Additionally, Plaintiff's punishment for refusing housing was not objectively serious enough to trigger procedural due process protections or otherwise violate the Constitution. Miller v. Dobier, 634 F.3d 412 (7th Cir. 2011)(imposition of "close" status at the Rushville Treatment and Detention Center did not trigger procedural due process protections). Plaintiff was demoted one status level for 30 days and had to wear the black box on writs. Plaintiff cannot explain what privileges he lost during those 30 days. (Pl.'s Dep. p. 38.) He contends that the demotion may eventually affect his prospects at gaining release, but that concern is speculative and would have to be raised at the appropriate time in his commitment proceedings. See Sandin v.

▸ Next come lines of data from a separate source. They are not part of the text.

(** The modification of the test suite: quantity -1. *)
Lemma modifyOrder_rejects_bad_quantity_witness :
  Hyperliquid.modifyOrder TestExchange.numberToString
      TestExchange.getTicker TestExchange.getBalances
      TestExchange.foundOrder TestExchange.putOrder "BTC-USDT" "42"
      {| Partial.symbol := None; Partial.side := None;
         Partial.type := None;
         Partial.quantity := Some (Some (-1)%float);
         Partial.price := None; Partial.timeInForce := None |}
      TestExchange.empty =
    Build_Run
      (Threw (Taxonomy (newInvalidOrderError
                          "Quantity must be greater than 0")))
      TestExchange.empty [].
Proof.
  refine (modifyOrder_rejects_bad_quantity TestExchange.numberToString
            TestExchange.getTicker TestExchange.getBalances
            TestExchange.foundOrder TestExchange.putOrder "BTC-USDT" "42"
            {| Partial.symbol := None; Partial.side := None;
               Partial.type := None;
               Partial.quantity := Some (Some (-1)%float);
               Partial.price := None; Partial.timeInForce := None |}
            TestExchange.empty TestExchange.empty
            (TestExchange.restingOrder (Some "42") 0.1%float)
            (Some (-1)%float) [] eq_refl _ _ _ eq_refl _).
  - exists "BTC-USDT"; split; [reflexivity | discriminate].
  - exists "buy"; split; [reflexivity | discriminate].
  - exists "limit"; split; [reflexivity | discriminate].
  - intros q [= <-]; reflexivity.
Defined.

(** ** Orders from the wire *)

Lemma lowerChar_twice (c : ascii) : lowerChar (lowerChar c) = lowerChar c.
Proof. destruct c as [[] [] [] [] [] [] [] []]; reflexivity. Qed.

Lemma upperChar_twice (c : ascii) : upperChar (upperChar c) = upperChar c.
Proof. destruct c as [[] [] [] [] [] [] [] []]; reflexivity. Qed.

Lemma toLowerCase_twice (s : string) : isLowerCase (toLowerCase s).
Proof.
  unfold isLowerCase; induction s as [| c r IH]; [reflexivity |].
  cbn [toLowerCase]; rewrite lowerChar_twice, IH; reflexivity.
Qed.

Lemma toUpperCase_twice (s : string) : isUpperCase (toUpperCase s).
Proof.
  unfold isUpperCase; induction s as [| c r IH]; [reflexivity |].
  cbn [toUpperCase]; rewrite upperChar_twice, IH; reflexivity.
Qed.
(** X7. Stopping is not idempotent: once [stop_workers] has removed a
    non-empty list of registered slots, asking again for the same slots
    raises [KeyError] and leaves the state as the first call left it. *)
Theorem stop_workers_twice_raises (E : env) (st : state) (ws : list Z) :
  ws <> [] ->
  (forall w, w ∈ ws -> is_Some (jobs (self st) !! w)) ->
  (forall tr js,
     utf8_valid (stderr (popen E tr (cancel_command (self st) :: js)))
     = true) ->
  exists st',
    stop_workers E (map PInt ws) st = (st', Ok tt)
    /\ stop_workers E (map PInt ws) st' = (st', Raise KeyError).
Proof.
  intros Hne Hin Herr.
  destruct (stop_workers_registered E st ws Hne Hin Herr)
    as (js & tr' & _ & _ & Heq).
  eexists. split; [exact Heq |].
  apply stop_workers_absent. destruct ws as [|w r]; [done |].
  exists w. split; [by left |]. cbn [self jobs set_jobs].
  rewrite lookup_removed. by rewrite decide_True by (by left).
Qed.

(** ** Starting workers: the registry, the counter and the files *)

Lemma split_head (sep : ascii) (s : string) :
  exists x r, split sep s = x :: r.
Proof.
  destruct s as [|c s]; [by eexists _, _ |]. cbn.
  destruct (Ascii.eqb c sep); [by eexists _, _ |].
  destruct (split sep s); by eexists _, _.
Qed.

Lemma split_dot_free (s : string) :
  Forall (fun x => dot_free x = true) (split "." s).
Proof.
  induction s as [|c s IH]; [by repeat constructor |]. cbn [split].
  destruct (Ascii.eqb c ".") eqn:Hc; [by constructor |].
  destruct (split "." s) as [|hd tl]; [by repeat constructor; cbn; rewrite Hc |].
  inversion IH as [|? ? Hhd Htl]; subst.
  constructor; [| done]. cbn. by rewrite Hc, Hhd.
Qed.

(** The job identifier read off a submission output is its text up to
    the first dot. *)
Lemma first_segment (t : string) :
  exists job, py_index (split "." t) 0 = Ok job /\ dot_free job = true.
Proof.
  pose proof (split_dot_free t) as Hall.
  destruct (split_head "." t) as (x & r & Hs). rewrite Hs in Hall |- *.
  exists x. split; [| by inversion Hall].
  unfold py_index. cbn zeta.
  destruct ((0 <? 0) || (Z.of_nat (length (x :: r)) <=? 0)) eqn:Hc; [| done].
  apply orb_true_iff in Hc as [Hc | Hc]; [discriminate |].
  apply Z.leb_le in Hc. cbn [length] in Hc. lia.
Qed.

Section StartAccount.

Variable E : env.

(** One round of the loop with everything it leaves behind.  The file
    of the round is opened in any case; it is released by [tmpfile] when
    the round succeeds, and on a failure only if [tmpfile] guards its
    block. *)
Lemma start_one_account ws st :
  exists tr',
    opened tr' = [tmpfile E (trace st)]
    /\ written tr' = match rendered (self (minted st)) with
                     | Ok text => [text]
                     | Raise _ => []
                     end
    /\ ((exists e,
           start_one E ws st = (logged (minted st) tr', Raise e)
           /\ deleted tr'
              = (if tmpfile_guards E then [tmpfile E (trace st)] else [])
           /\ ((spawns tr' = []
                /\ rendered (self (minted st)) = Raise e)
               \/ (spawns tr' = [[submit_command (self st);
                                  tmpfile E (trace st)]]
                   /\ e = UnicodeDecodeError
                   /\ exists tr p,
                        p = popen E tr [submit_command (self st);
                                        tmpfile E (trace st)]
                        /\ (utf8_valid (stderr p) = false
                            \/ utf8_valid (stdout p) = false))))
        \/ (exists job tr p,
              p = popen E tr [submit_command (self st); tmpfile E (trace st)]
              /\ utf8_valid (stdout p) = true
              /\ py_index (split "." (string_of_list_byte (stdout p))) 0
                 = Ok job
              /\ dot_free job = true
              /\ spawns tr' = [[submit_command (self st);
                                tmpfile E (trace st)]]
              /\ deleted tr' = [tmpfile E (trace st)]
              /\ start_one E ws st
                 = ({| self := set_jobs (self (minted st))
                                 (<[n (self st) + 1 := job]> (jobs (self st)));
                       trace := trace st ++ tr' |},
                    Ok (ws ++ [n (self st) + 1])))).
Proof.
  rewrite start_one_unfold. cbn zeta.
  set (fn := tmpfile E (trace st)).
  set (bye := if tmpfile_guards E then [FileRemove fn] else []).
  assert (opened bye = []) as Hbo
    by (subst bye; by destruct (tmpfile_guards E)).
  assert (deleted bye = if tmpfile_guards E then [fn] else []) as Hbd
    by (subst bye; by destruct (tmpfile_guards E)).
  assert (spawns bye = []) as Hbs
    by (subst bye; by destruct (tmpfile_guards E)).
  assert (written bye = []) as Hbw
    by (subst bye; by destruct (tmpfile_guards E)).
  destruct (rendered (self (minted st))) as [text | e] eqn:Hr.
  - set (st1 := logged (minted st) [FileOpen fn; FileWrite fn text]).
    change (submit_command (self st1)) with (submit_command (self st)).
    destruct (call_account E [submit_command (self st); fn] st1)
      as (tr & p & Hp & [[Hv ->] | [Hv ->]]).
    + unfold decode. destruct (utf8_valid (stdout p)) eqn:Hout; cbn [res_bind].
      * destruct (first_segment (string_of_list_byte (stdout p)))
          as (job & Hjob & Hfree).
        rewrite Hjob.
        exists ([FileOpen fn; FileWrite fn text]
                ++ calls_trace [[submit_command (self st); fn]] (complaint p)
                ++ [FileRemove fn]).
        rewrite !opened_app, !deleted_app, !written_app, opened_calls_trace,
          deleted_calls_trace, written_calls_trace.
        split; [done |]. split; [done |]. right.
        exists job, tr, p. split; [done |]. split; [done |].
        split; [done |]. split; [done |].
        split; [by rewrite !spawns_app, spawns_calls_trace |].
        split; [done |].
        subst st1. cbn. by rewrite <- !app_assoc.
      * exists ([FileOpen fn; FileWrite fn text]
                ++ calls_trace [[submit_command (self st); fn]] (complaint p)
                ++ bye).
        rewrite !opened_app, !deleted_app, !written_app, opened_calls_trace,
          deleted_calls_trace, written_calls_trace, Hbo, Hbd, Hbw.
        split; [done |]. split; [done |]. left. exists UnicodeDecodeError.
        split; [subst st1; by rewrite !logged_logged |]. split; [done |].
        right.
        split; [by rewrite !spawns_app, spawns_calls_trace, Hbs |].
        split; [done |]. exists tr, p. auto.
    + exists ([FileOpen fn; FileWrite fn text]
              ++ calls_trace [[submit_command (self st); fn]] []
              ++ bye).
      rewrite !opened_app, !deleted_app, !written_app, opened_calls_trace,
        deleted_calls_trace, written_calls_trace, Hbo, Hbd, Hbw.
      split; [done |]. split; [done |]. left. exists UnicodeDecodeError.
      split; [subst st1; by rewrite !logged_logged |]. split; [done |].
      right. split; [by rewrite !spawns_app, spawns_calls_trace, Hbs |].
      split; [done |]. exists tr, p. auto.
  - exists (FileOpen fn :: bye).
    change (FileOpen fn :: bye) with ([FileOpen fn] ++ bye).
    rewrite opened_app, deleted_app, spawns_app, written_app, Hbo, Hbd, Hbs,
      Hbw.
    split; [done |]. split; [done |]. left. exists e. split; [done |].
    split; [done |]. by left.
Qed.

End StartAccount.

Lemma slots_from_bounds base k w :
  w ∈ slots_from base k -> base < w <= base + Z.of_nat k.
Proof.
  intros Hin. destruct (slots_from_between base k) as [_ Hb].
  rewrite Forall_forall in Hb. by apply Hb.
Qed.

Lemma consistent_minted st : consistent (self st) -> consistent (self (minted st)).
Proof.
  intros [Hn Hj]. split; [cbn; lia |]. intros w j Hw. cbn in Hw |- *.
  destruct (Hj w j Hw) as [Hb Hd]. split; [lia | done].
Qed.

Lemma consistent_insert st job :
  consistent (self st) -> dot_free job = true ->
  consistent (set_jobs (self (minted st))
                (<[n (self st) + 1 := job]> (jobs (self st)))).
Proof.
  intros [Hn Hj] Hfree. split; [cbn; lia |]. intros w j. cbn.
  destruct (decide (w = n (self st) + 1)) as [-> | Hne].
  - rewrite lookup_insert_eq. intros [= <-]. split; [lia | done].
  - rewrite lookup_insert_ne by done. intros Hw.
    destruct (Hj w j Hw) as [Hb Hd]. split; [lia | done].
Qed.

Lemma consistent_shrink (a b : adapter) :
  consistent a -> n b = n a -> jobs b ⊆ jobs a -> consistent b.
Proof.
  intros [Hn Hj] Hnb Hsub. split; [lia |]. intros w j Hw. rewrite Hnb.
  apply Hj. by eapply lookup_weaken.
Qed.

Lemma rendered_ok (a : adapter) :
  renders a -> exists text, rendered a = Ok text.
Proof.
  intros Hr. destruct (Hr (n a)) as [cmd Hcmd]. unfold rendered.
  rewrite Hcmd. cbn [res_bind]. rewrite script_template_renders. by eexists.
Qed.

Section StartLoop.

Variable E : env.

Lemma stop_workers_shrinks ws st :
  n (self (stop_workers E ws st).1) = n (self st)
  /\ jobs (self (stop_workers E ws st).1) ⊆ jobs (self st)
  /\ same_configuration (self (stop_workers E ws st).1) (self st).
Proof.
  destruct (stop_workers_outcome E ws st)
    as [[_ ->] | [(_ & e & _ & _ & ->) | (_ & zs & js & tr & p & _ & _ & _ &
                                          [[_ ->] | [_ ->]])]];
    cbn; repeat split; try done.
  apply removed_subseteq.
Qed.
(** ** Vocabulary of the properties *)

(** The upper-cased letter is the character of the upper-cased word at the
    position. *)
Definition matchesAt (letter : jsstring) (position : nat) (w : jsstring) : Prop :=
  at_index (toUpperCase w) position = Some (toUpperCase letter).

(** The upper-cased letter occurs somewhere in the upper-cased word. *)
Definition occursIn (letter w : jsstring) : Prop :=
  ∃ pre post, toUpperCase w = pre ++ toUpperCase letter ++ post.

(** What a submission of the right length does to the list of guesses: the
    upper-cased guess is at the current index, the other rows are as they
    were, and an index inside the list leaves its length alone. *)
Definition writesGuess (s s' : AppState) : Prop :=
  guessedWords s' !! currentTry s = Some (Some (toUpperCase (currentGuess s))) ∧
  (∀ j, j ≠ currentTry s → (j < length (guessedWords s))%nat →
        guessedWords s' !! j = guessedWords s !! j) ∧
  ((currentTry s < length (guessedWords s))%nat →
        length (guessedWords s') = length (guessedWords s)).

Record gameInv (s : AppState) : Prop := mkInv {
  inv_length : length (guessedWords s) = 6%nat;
  inv_try : (currentTry s < 6)%nat;
  inv_word : toUpperCase (word s) = word s;
  inv_loading : word s = [] → isGameOver s = false ∧ currentTry s = 0%nat;
  inv_past : ∀ i, (i < currentTry s)%nat →
    ∃ g, guessedWords s !! i = Some (Some g) ∧ g ≠ word s;
  inv_future : ∀ i, (currentTry s < i)%nat → (i < 6)%nat →
    guessedWords s !! i = Some (Some []);
  inv_playing : isGameOver s = false →
    guessedWords s !! currentTry s = Some (Some []);
  inv_over : isGameOver s = true →
    word s ≠ [] ∧
    guessedWords s !! currentTry s = Some (Some (toUpperCase (currentGuess s))) ∧
    (toUpperCase (currentGuess s) = word s
     ∨ currentTry s = 5%nat ∧ toUpperCase (currentGuess s) ≠ word s)
}.

Definition isUpperLetter (c : codeUnit) : bool := (0x41 <=? c) && (c <=? 0x5A).

(** At most five code units, each one of [A]..[Z]. *)
Definition guessOK (g : jsstring) : Prop :=
  (len g ≤ WORD_LENGTH)%nat ∧ Forall (λ c, isUpperLetter c = true) g.

(** A key whose upper-case form passes the alphabet test only when that form
    is one code unit long. *)
Definition plainKey (key : jsstring) : Prop :=
  includes AVAILABLE_LETTERS (toUpperCase key) = true →
  len (toUpperCase key) = 1%nat.

Definition plainEvent (e : Event) : Prop :=
  match e with
  | KeyDown key => plainKey key
  | _ => True
  end.

(** ** Sample sessions *)

Definition fourLetters : AppState :=
  mkApp (lit "CRANE") INITIAL_GUESSES 0 false (lit "CRAN").

Definition craneAt (i : nat) : AppState :=
  mkApp (lit "CRANE") INITIAL_GUESSES i false (lit "crane").

Definition lastTry : AppState :=
  mkApp (lit "CRANE") INITIAL_GUESSES 5 false (lit "TRACE").

Definition firstTry : AppState :=
  mkApp (lit "CRANE") INITIAL_GUESSES 0 false (lit "TRACE").

Definition afterOneGuess : AppState :=
  run (typeKeys (lit "trace") ++ [Enter]) (mount (Some (lit "crane"))).

Definition wonAtFirstTry : AppState :=
  run (typeKeys (lit "crane") ++ [Enter]) (mount (Some (lit "crane"))).

(** The key of a keyboard layout that produces the ligature U+FB06. *)
Definition ligature_st : jsstring := [0xFB06].

Definition fourTyped : AppState :=
  run (typeKeys (lit "abcd")) (mount (Some (lit "crane"))).

(** ** Keys, play-throughs and the board *)

(** [a]..[z] or [A]..[Z]: what the letter keys of a Latin keyboard send. *)
Definition isAsciiLetter (c : codeUnit) : bool :=
  isUpperLetter c || ((0x61 <=? c) && (c <=? 0x7A)).

Definition lettersOnly (g : jsstring) : Prop :=
  Forall (λ c, isUpperLetter c = true) g.

Definition letterKeys (w : jsstring) : Prop :=
  Forall (λ c, isAsciiLetter c = true) w.

(** The state [App] shows first once [word] is [w], and again after Reset. *)
Definition freshGame (w : jsstring) : AppState :=
  mkApp w INITIAL_GUESSES 0 false [].

(** Typing a guess and pressing Enter; doing so for a list of guesses. *)
Definition playGuess (g : jsstring) : list Event := typeKeys g ++ [Enter].

Definition playAll (gs : list jsstring) : list Event := flat_map playGuess gs.

(** Five letter keys that do not spell the secret word [w]. *)
Definition wrongGuess (w g : jsstring) : Prop :=
  len g = 5%nat ∧ letterKeys g ∧ toUpperCase g ≠ toUpperCase w.

(** The tile in row [i], column [j] of a rendered board. *)
Definition tileAt (grid : list (list Tile)) (i j : nat) : option Tile :=
  grid !! i ≫= (.!! j).

(** What the listener and the submission keep true of the typed text and of
    the submitted rows. *)
Record boardInv (s : AppState) : Prop := mkBoardInv {
  b_guess : lettersOnly (currentGuess s);
  b_over : isGameOver s = true → len (currentGuess s) = 5%nat;
  b_past : ∀ i g, (i < currentTry s)%nat →
    guessedWords s !! i = Some (Some g) → len g = 5%nat ∧ lettersOnly g
}.

(** The state after the wrong guesses [ws], fewer than six, have been
    played against the word [w]. *)
Definition afterWrong (w : jsstring) (ws : list jsstring) : AppState :=
  mkApp w ((Some ∘ toUpperCase <$> ws) ++ replicate (6 - length ws) (Some []))
        (length ws) false [].

Definition sixWrong : list jsstring :=
  [lit "trace"; lit "Crate"; lit "REACT"; lit "caret"; lit "carte"; lit "recta"].

Definition lostGame : AppState :=
  run (playAll sixWrong) (mount (Some (lit "crane"))).

(** The events of a session on an ordinary keyboard: letter keys, Enter,
    Backspace, Delete and the two buttons. *)
Definition standardEvent (e : Event) : Prop :=
  match e with
  | KeyDown key =>
      (∃ c, key = [c] ∧ isAsciiLetter c = true)
      ∨ key = lit "Enter" ∨ key = lit "Backspace" ∨ key = lit "Delete"
  | ClickReveal | ClickReset => True
  end.

(** Unfolds the state setters and reads the fields of the result. *)
Ltac simpl_state :=
  unfold setCurrentTry, setCurrentGuess, setGuessedWords, setIsGameOver,
         afterWrong;
  cbn [fst snd word guessedWords currentTry isGameOver currentGuess].

(** ** Facts about the string and array primitives *)

Section JsFacts.

Implicit Types (s p : jsstring) (a : jsarray).

Lemma startsWith_prefix s p :
  startsWith s p = true ↔ ∃ post, s = p ++ post.
Proof.
  revert s. induction p as [|c p IH]; intros s; simpl.
  - split; [intros _; by exists s | done].
  - destruct s as [|d s]; simpl.
    + split; [done | intros [post H]; discriminate].
    + rewrite andb_true_iff, N.eqb_eq, IH. split.
      * intros [-> [post ->]]. by exists post.
      * intros [post H]. injection H as -> ->. eauto.
Qed.

(** [includes] decides occurrence as a contiguous run. *)
Lemma includes_infix s p :
  includes s p = true ↔ ∃ pre post, s = pre ++ p ++ post.
Proof.
  induction s as [|d s IH].
  - cbn [includes]. rewrite orb_false_r, startsWith_prefix. split.
    + intros [post H]. exists [], post. exact H.
    + intros (pre & post & H). symmetry in H.
      apply app_eq_nil in H as [-> H]. by exists post.
  - cbn [includes]. rewrite orb_true_iff, startsWith_prefix, IH. split.
    + intros [[post H] | (pre & post & H)].
      * exists [], post. exact H.
      * exists (d :: pre), post. by rewrite H.
    + intros (pre & post & H). destruct pre as [|d' pre].
      * left. by exists post.
      * right. injection H as -> ->. by exists pre, post.
Qed.

Lemma includes_app_r s p : includes (s ++ p) p = true.
Proof. apply includes_infix. exists s, []. by rewrite app_nil_r. Qed.

Lemma strictEq_true s (o : option jsstring) :
  strictEq s o = true ↔ o = Some s.
Proof.
  destruct o as [t|]; simpl; [|done].
  rewrite bool_decide_eq_true. split; congruence.
Qed.

Lemma arraySet_lookup_eq a i v : arraySet a i v !! i = Some (Some v).
Proof.
  unfold arraySet. destruct (Nat.ltb_spec i (length a)).
  - by apply list_lookup_insert_eq.
  - rewrite lookup_app_r by lia.
    rewrite lookup_app_r by (rewrite length_replicate; lia).
    rewrite length_replicate. by replace (_ - _ - _)%nat with 0%nat by lia.
Qed.

Lemma arraySet_lookup_ne a i j v :
  j ≠ i → (j < length a)%nat → arraySet a i v !! j = a !! j.
Proof.
  intros Hne Hj. unfold arraySet. destruct (Nat.ltb_spec i (length a)).
  - by apply list_lookup_insert_ne.
  - by apply lookup_app_l.
Qed.

Lemma arraySet_length a i v :
  (i < length a)%nat → length (arraySet a i v) = length a.
Proof.
  intros Hi. unfold arraySet.
  destruct (Nat.ltb_spec i (length a)); [apply length_insert | lia].
Qed.

Lemma arrayIncludes_lookup a v :
  arrayIncludes a v = true ↔ ∃ i, a !! i = Some (Some v).
Proof.
  unfold arrayIncludes. rewrite existsb_exists. split.
  - intros (x & Hin & Hx). apply bool_decide_eq_true in Hx as ->.
    apply list_elem_of_In, list_elem_of_lookup in Hin. done.
  - intros [i Hi]. exists (Some v). split; [|by apply bool_decide_eq_true].
    apply list_elem_of_In, list_elem_of_lookup. eauto.
Qed.

(** Upper-casing is idempotent: every code unit the table produces is one
    it leaves alone. *)
Lemma upperCodeUnit_fixed (c d : codeUnit) :
  d ∈ upperCodeUnit c → upperCodeUnit d = [d].
Proof.
  unfold upperCodeUnit at 1.
  repeat match goal with
  | |- context [if ?b then _ else _] => destruct b eqn:?
  end;
  rewrite ?andb_true_iff, ?andb_false_iff, ?N.leb_le, ?N.leb_gt,
          ?N.eqb_eq, ?N.eqb_neq in *;
  intros Hd; repeat (apply elem_of_cons in Hd as [-> | Hd]);
  try (by apply elem_of_nil in Hd); try reflexivity.
  all: unfold upperCodeUnit;
    repeat match goal with
    | |- context [?x <=? ?y] =>
        destruct (N.leb_spec x y); cbn [andb]; try lia
    | |- context [?x =? ?y] =>
        destruct (N.eqb_spec x y); try lia
    end; try reflexivity; try lia.
Qed.

Lemma toUpperCase_idempotent s : toUpperCase (toUpperCase s) = toUpperCase s.
Proof.
  unfold toUpperCase. induction s as [|c s IH]; [done|].
  simpl. rewrite flat_map_app, IH. f_equal.
  assert (H : ∀ d, d ∈ upperCodeUnit c → upperCodeUnit d = [d])
    by (intros d; apply upperCodeUnit_fixed).
  induction (upperCodeUnit c) as [|d l IHl]; [done|].
  simpl. rewrite (H d) by (left). simpl. f_equal.
  apply IHl. intros d' Hd'. apply H. by right.
Qed.

Lemma toUpperCase_nil_inv s : toUpperCase s = [] → s = [].
Proof.
  destruct s as [|c s]; [done|]. unfold toUpperCase. simpl.
  intros H. apply app_eq_nil in H as [H _]. revert H.
  unfold upperCodeUnit.
  repeat match goal with
  | |- context [if ?b then _ else _] => destruct b
  end; discriminate.
Qed.

End JsFacts.

(** ** Tile status *)

(** C1.  For every letter, position and secret word: the empty letter is
    white whatever the position and the word; a non-empty letter is green
    exactly when its upper-case form is the character of the upper-cased
    word at that position, otherwise yellow exactly when its upper-case form
    occurs in the upper-cased word, otherwise grey.  The position is not
    restricted: the statement holds in [0,5) and beyond. *)
Theorem calculateTileStatus_spec (letter : jsstring) (position : nat) (w : jsstring) :
  calculateTileStatus [] position w = white ∧
  (letter ≠ [] →
     (calculateTileStatus letter position w = green
        ↔ matchesAt letter position w) ∧
     (calculateTileStatus letter position w = yellow
        ↔ ¬ matchesAt letter position w ∧ occursIn letter w) ∧
     (calculateTileStatus letter position w = grey
        ↔ ¬ matchesAt letter position w ∧ ¬ occursIn letter w)).
Proof.
  split; [reflexivity|]. intros Hne.
  unfold calculateTileStatus, matchesAt, occursIn.
  destruct letter as [|c l]; [done|].
  destruct (strictEq _ _) eqn:Heq.
  - apply strictEq_true in Heq. repeat split; intros; try done; tauto.
  - assert (Hn : at_index (toUpperCase w) position ≠ Some (toUpperCase (c :: l))).
    { intros H. apply strictEq_true in H. congruence. }
    destruct (includes _ _) eqn:Hin.
    + apply includes_infix in Hin. repeat split; intros; try done; tauto.
    + assert (Hno : ¬ ∃ pre post,
                 toUpperCase w = pre ++ toUpperCase (c :: l) ++ post).
      { intros H. apply includes_infix in H. congruence. }
      repeat split; intros; try done; tauto.
Qed.

Lemma calculateTileStatus_spec_witness :
  lit "r" ≠ [] ∧ calculateTileStatus (lit "r") 1 (lit "CRANE") = green.
Proof.
  assert (Hne : lit "r" ≠ []) by discriminate.
  split; [exact Hne|].
  destruct (calculateTileStatus_spec (lit "r") 1 (lit "CRANE")) as [_ H].
  destruct (H Hne) as [Hg _]. apply Hg. reflexivity.
Defined.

Conner, 515 U.S. 472, 487 (1995)(possibility that prison disciplinary finding would affect length of sentence was "simply too attenuated to invoke the procedural guarantees of the Due Process Clause.") As for the black box, having to wear a black box once or twice on trips to Chicago (Pl.'s Dep. pp. 39-40) is not a deprivation of constitutional magnitude. Miller v. Dobier, 634 F.3d 412 (7th Cir. 2011)(the black box restraint is not a constitutionally significant deprivation). In short, Plaintiff's "punishment" simply did not rise to the level of punishment in the eyes of the Constitution.
Plaintiff also argues that the behavior committee failed to exercise their professional judgment when they punished him. See Youngberg v. Romeo, 457 U.S. 307, 323 (1982)(decisions by professionals working at mental health institution are afforded deference and violate the Constitution only if professional judgment not exercised). Not clear is whether the professional judgment standard even applies in this situation. Lane v. Williams, 689 F.3d 879, 882-83 (7th Cir. 2012)(professional judgment standard inapplicable to decisions about security, logistics, and other non-treatment decisions). In any event, Plaintiff does not meaningfully dispute that, as a general matter, "refusing to live with a roommate, especially one who was initially selected and requested by that person, causes significant hardship for the facility in finding adequate and suitable housing for both individuals." (Hougas Aff.)
Plaintiff has no evidence that the committee failed to exercise professional judgment when it decided to modestly discipline Plaintiff for refusing a direct order while still permitting Plaintiff to stay in the infirmary until other rooming arrangements were made. That decision recognized the need for order and security in the facility while accommodating Plaintiff's need for a different rooming situation.
IT IS THEREFORE ORDERED:
1. Defendants' motion for an in camera inspection of documents that Defendants refused to produce to Plaintiff regarding his roommate's behavioral and disciplinary record is granted (46). The Court has reviewed those records and agrees that Defendants properly withheld them due to the safety and security concerns outlined in their motion. Further, the information filed under seal is irrelevant. There is no dispute that Plaintiff's roommate was difficult.
2. Defendants' motions for summary judgment are granted (d/e's 37, 39). The clerk of the court is directed to enter judgment in favor of Defendants and against Plaintiff. All pending motions are denied as moot, and this case is terminated, with the parties to bear their own costs. All deadlines and settings on the Court's calendar are vacated.
2. If Plaintiff wishes to appeal this judgment, he must file a notice of appeal with this Court within 30 days of the entry of judgment. Fed. R. App. P. 4(a)(4). A motion for leave to appeal in forma pauperis should identify the issues Plaintiff will present on appeal. See Fed. R. App. P. 24(a)(1)(c).